# Requirement:
Reply with the data below, repeated exactly in full.

# Dataset extract:

=== Begin Enclosure ===

(** A line of the delimited format that is not a category marker, read
    while a category is active. *)
Lemma txt_step_channel_line (st : txt_state) (line c : pystr) :
  txt_category st = Some c -> truthy c = true ->
  str_contains lit_genre (str_strip line) = false ->
  txt_step st line
  = match re_match_name_rest (str_strip line) with
    | Some (g1, g2) =>
        let raw := str_strip g1 in
        let channel_name :=
          if str_startswith lit_cctv raw then clean_channel_name raw
          else raw in
        {| txt_channels :=
             od_alter
               (fun l => l ++ List.map (fun seg => (channel_name, str_strip seg))
                                (str_split ch_hash (str_strip g2)))
               c (txt_channels st);
           txt_category := Some c |}
    | None =>
        if truthy (str_strip line) then
          {| txt_channels :=
               od_alter (fun l => l ++ [(str_strip line, [])]) c
                 (txt_channels st);
             txt_category := Some c |}
        else st
    end.
Proof.
  intros Hc Hactive Hgenre. unfold txt_step.
  rewrite Hgenre, Hc, Hactive.
  destruct (re_match_name_rest (str_strip line)) as [[g1 g2]|]; [|done].
  simpl. f_equal.
  rewrite (fold_left_od_append (fun u => (_, str_strip u))).
  apply od_alter_ext. intros l. do 2 f_equal.
  destruct (str_strip g1) as [|a raw]; [done|]. done.
Qed.

(** A metadata line of the extended format on which the pattern matches. *)
Lemma m3u_step_metadata (st : m3u_state) (line g1 g2 : pystr) :
  str_startswith lit_extinf (str_strip line) = true ->
  re_search_group_title (str_strip line) = Some (g1, g2) ->
  m3u_step st line
  = {| m3u_channels :=
         if od_mem (str_strip g1) (m3u_channels st) then m3u_channels st
         else od_set (str_strip g1) [] (m3u_channels st);
       m3u_category := Some (str_strip g1);
       m3u_name :=
         Some (if str_startswith lit_cctv (str_strip g2)
               then clean_channel_name (str_strip g2) else str_strip g2) |}.
Proof.
  intros Hext Hre. unfold m3u_step. rewrite Hext, Hre.
  do 2 f_equal. by destruct (str_strip g2).
Qed.

(** ** The name normalizer and its call sites *)

(** C3, as stated, fails: the normalizer removes the two corner brackets
    but keeps the letters between them. *)
Lemma normalizer_keeps_bracketed_text :
  clean_channel_name (utf8 "CCTV-1 「HD」") = utf8 "CCTV1HD"
  /\ clean_channel_name (utf8 "CCTV-1 「HD」") <> utf8 "CCTV1".
Proof. split; [vm_compute; reflexivity|vm_compute; discriminate]. Qed.

(** C3 (amended). The normalizer maps "CCTV-1 「HD」" to "CCTV1HD" and
    "CCTV05" to "CCTV5". In the extended-format parser the name stored for a
    metadata line is the normalized trimmed capture when that capture starts
    with "CCTV" and the trimmed capture itself otherwise; in the
    delimited-format parser the same holds for the name of every pair a
    channel line appends. *)
Theorem normalizer_and_call_sites :
  clean_channel_name (utf8 "CCTV-1 「HD」") = utf8 "CCTV1HD"
  /\ clean_channel_name (utf8 "CCTV05") = utf8 "CCTV5"
  /\ (forall (pre : list pystr) (line g1 g2 : pystr),
        str_startswith (utf8 "#EXTINF") (str_strip line) = true ->
        re_search_group_title (str_strip line) = Some (g1, g2) ->
        m3u_name (m3u_run (pre ++ [line]))
        = Some (if str_startswith (utf8 "CCTV") (str_strip g2)
                then clean_channel_name (str_strip g2) else str_strip g2))
  /\ (forall (pre : list pystr) (line c g1 g2 : pystr),
        txt_category (txt_run pre) = Some c -> truthy c = true ->
        str_contains (utf8 "#genre#") (str_strip line) = false ->
        re_match_name_rest (str_strip line) = Some (g1, g2) ->
        parse_txt_lines (pre ++ [line])
        = od_alter
            (fun l =>
               l ++ List.map
                      (fun seg =>
                         (if str_startswith (utf8 "CCTV") (str_strip g1)
                          then clean_channel_name (str_strip g1)
                          else str_strip g1,
                          str_strip seg))
                      (str_split ch_hash (str_strip g2)))
            c (parse_txt_lines pre)).
Proof.
  split_and!.
  - vm_compute. reflexivity.
  - vm_compute. reflexivity.
  - intros pre line g1 g2 Hext Hre.
    rewrite m3u_run_snoc, (m3u_step_metadata _ _ g1 g2) by done. done.
  - intros pre line c g1 g2 Hc Hactive Hgenre Hre.
    unfold parse_txt_lines.
    rewrite txt_run_snoc, (txt_step_channel_line _ _ c), Hre by done. done.
Qed.

Lemma normalizer_and_call_sites_witness :
  m3u_name (m3u_run ([] ++ [sample_extinf_line])) = Some (utf8 "CCTV1")
  /\ parse_txt_lines ([utf8 "G,#genre#"] ++ [utf8 "Other 05 , http://o/1 "])
     = [(utf8 "G", [(utf8 "Other 05", utf8 "http://o/1")])].
Proof.
  destruct normalizer_and_call_sites as (_ & _ & Hm3u & Htxt). split.
  - exact (Hm3u [] sample_extinf_line (utf8 "News") (utf8 "CCTV01")
             eq_refl eq_refl).
  - exact (Htxt [utf8 "G,#genre#"] (utf8 "Other 05 , http://o/1 ")
             (utf8 "G") (utf8 "Other 05 ")
             (utf8 " http://o/1") eq_refl eq_refl eq_refl eq_refl).
Defined.

(** ** Channel lines of the delimited format *)

Lemma not_elem_of_computed (x : N) (s : pystr) :
  bool_decide (x ∉ s) = true -> x ∉ s.
Proof. intros H. by apply bool_decide_eq_true in H. Qed.

(** C4, as stated, fails on a line that carries the category marker after
    its first comma: it opens a category and yields no pair. *)
Lemma delimited_marker_line_yields_no_pair :
  let pre := [utf8 "G,#genre#"] in
  let line := utf8 "A,x#genre#y" in
  txt_category (txt_run pre) = Some (utf8 "G")
  /\ str_strip line = utf8 "A" ++ ch_comma :: utf8 "x#genre#y"
  /\ ch_hash ∈ utf8 "x#genre#y"
  /\ parse_txt_lines (pre ++ [line]) = [(utf8 "G", []); (utf8 "A", [])]
  /\ parse_txt_lines (pre ++ [line])
     <> od_alter
          (fun l => l ++ List.map (fun seg => (utf8 "A", str_strip seg))
                           (str_split ch_hash (utf8 "x#genre#y")))
          (utf8 "G") (parse_txt_lines pre).
Proof.
  split_and!; try (vm_compute; reflexivity).
  - apply (bool_decide_unpack _). vm_compute. exact I.
  - vm_compute. discriminate.
Qed.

=== End Enclosure ===

# Your solution:
(** A line of the delimited format that is not a category marker, read
    while a category is active. *)
Lemma txt_step_channel_line (st : txt_state) (line c : pystr) :
  txt_category st = Some c -> truthy c = true ->
  str_contains lit_genre (str_strip line) = false ->
  txt_step st line
  = match re_match_name_rest (str_strip line) with
    | Some (g1, g2) =>
        let raw := str_strip g1 in
        let channel_name :=
          if str_startswith lit_cctv raw then clean_channel_name raw
          else raw in
        {| txt_channels :=
             od_alter
               (fun l => l ++ List.map (fun seg => (channel_name, str_strip seg))
                                (str_split ch_hash (str_strip g2)))
               c (txt_channels st);
           txt_category := Some c |}
    | None =>
        if truthy (str_strip line) then
          {| txt_channels :=
               od_alter (fun l => l ++ [(str_strip line, [])]) c
                 (txt_channels st);
             txt_category := Some c |}
        else st
    end.
Proof.
  intros Hc Hactive Hgenre. unfold txt_step.
  rewrite Hgenre, Hc, Hactive.
  destruct (re_match_name_rest (str_strip line)) as [[g1 g2]|]; [|done].
  simpl. f_equal.
  rewrite (fold_left_od_append (fun u => (_, str_strip u))).
  apply od_alter_ext. intros l. do 2 f_equal.
  destruct (str_strip g1) as [|a raw]; [done|]. done.
Qed.

(** A metadata line of the extended format on which the pattern matches. *)
Lemma m3u_step_metadata (st : m3u_state) (line g1 g2 : pystr) :
  str_startswith lit_extinf (str_strip line) = true ->
  re_search_group_title (str_strip line) = Some (g1, g2) ->
  m3u_step st line
  = {| m3u_channels :=
         if od_mem (str_strip g1) (m3u_channels st) then m3u_channels st
         else od_set (str_strip g1) [] (m3u_channels st);
       m3u_category := Some (str_strip g1);
       m3u_name :=
         Some (if str_startswith lit_cctv (str_strip g2)
               then clean_channel_name (str_strip g2) else str_strip g2) |}.
Proof.
  intros Hext Hre. unfold m3u_step. rewrite Hext, Hre.
  do 2 f_equal. by destruct (str_strip g2).
Qed.

(** ** The name normalizer and its call sites *)

(** C3, as stated, fails: the normalizer removes the two corner brackets
    but keeps the letters between them. *)
Lemma normalizer_keeps_bracketed_text :
  clean_channel_name (utf8 "CCTV-1 「HD」") = utf8 "CCTV1HD"
  /\ clean_channel_name (utf8 "CCTV-1 「HD」") <> utf8 "CCTV1".
Proof. split; [vm_compute; reflexivity|vm_compute; discriminate]. Qed.

(** C3 (amended). The normalizer maps "CCTV-1 「HD」" to "CCTV1HD" and
    "CCTV05" to "CCTV5". In the extended-format parser the name stored for a
    metadata line is the normalized trimmed capture when that capture starts
    with "CCTV" and the trimmed capture itself otherwise; in the
    delimited-format parser the same holds for the name of every pair a
    channel line appends. *)
Theorem normalizer_and_call_sites :
  clean_channel_name (utf8 "CCTV-1 「HD」") = utf8 "CCTV1HD"
  /\ clean_channel_name (utf8 "CCTV05") = utf8 "CCTV5"
  /\ (forall (pre : list pystr) (line g1 g2 : pystr),
        str_startswith (utf8 "#EXTINF") (str_strip line) = true ->
        re_search_group_title (str_strip line) = Some (g1, g2) ->
        m3u_name (m3u_run (pre ++ [line]))
        = Some (if str_startswith (utf8 "CCTV") (str_strip g2)
                then clean_channel_name (str_strip g2) else str_strip g2))
  /\ (forall (pre : list pystr) (line c g1 g2 : pystr),
        txt_category (txt_run pre) = Some c -> truthy c = true ->
        str_contains (utf8 "#genre#") (str_strip line) = false ->
        re_match_name_rest (str_strip line) = Some (g1, g2) ->
        parse_txt_lines (pre ++ [line])
        = od_alter
            (fun l =>
               l ++ List.map
                      (fun seg =>
                         (if str_startswith (utf8 "CCTV") (str_strip g1)
                          then clean_channel_name (str_strip g1)
                          else str_strip g1,
                          str_strip seg))
                      (str_split ch_hash (str_strip g2)))
            c (parse_txt_lines pre)).
Proof.
  split_and!.
  - vm_compute. reflexivity.
  - vm_compute. reflexivity.
  - intros pre line g1 g2 Hext Hre.
    rewrite m3u_run_snoc, (m3u_step_metadata _ _ g1 g2) by done. done.
  - intros pre line c g1 g2 Hc Hactive Hgenre Hre.
    unfold parse_txt_lines.
    rewrite txt_run_snoc, (txt_step_channel_line _ _ c), Hre by done. done.
Qed.

Lemma normalizer_and_call_sites_witness :
  m3u_name (m3u_run ([] ++ [sample_extinf_line])) = Some (utf8 "CCTV1")
  /\ parse_txt_lines ([utf8 "G,#genre#"] ++ [utf8 "Other 05 , http://o/1 "])
     = [(utf8 "G", [(utf8 "Other 05", utf8 "http://o/1")])].
Proof.
  destruct normalizer_and_call_sites as (_ & _ & Hm3u & Htxt). split.
  - exact (Hm3u [] sample_extinf_line (utf8 "News") (utf8 "CCTV01")
             eq_refl eq_refl).
  - exact (Htxt [utf8 "G,#genre#"] (utf8 "Other 05 , http://o/1 ")
             (utf8 "G") (utf8 "Other 05 ")
             (utf8 " http://o/1") eq_refl eq_refl eq_refl eq_refl).
Defined.

(** ** Channel lines of the delimited format *)

Lemma not_elem_of_computed (x : N) (s : pystr) :
  bool_decide (x ∉ s) = true -> x ∉ s.
Proof. intros H. by apply bool_decide_eq_true in H. Qed.

(** C4, as stated, fails on a line that carries the category marker after
    its first comma: it opens a category and yields no pair. *)
Lemma delimited_marker_line_yields_no_pair :
  let pre := [utf8 "G,#genre#"] in
  let line := utf8 "A,x#genre#y" in
  txt_category (txt_run pre) = Some (utf8 "G")
  /\ str_strip line = utf8 "A" ++ ch_comma :: utf8 "x#genre#y"
  /\ ch_hash ∈ utf8 "x#genre#y"
  /\ parse_txt_lines (pre ++ [line]) = [(utf8 "G", []); (utf8 "A", [])]
  /\ parse_txt_lines (pre ++ [line])
     <> od_alter
          (fun l => l ++ List.map (fun seg => (utf8 "A", str_strip seg))
                           (str_split ch_hash (utf8 "x#genre#y")))
          (utf8 "G") (parse_txt_lines pre).
Proof.
  split_and!; try (vm_compute; reflexivity).
  - apply (bool_decide_unpack _). vm_compute. exact I.
  - vm_compute. discriminate.
Qed.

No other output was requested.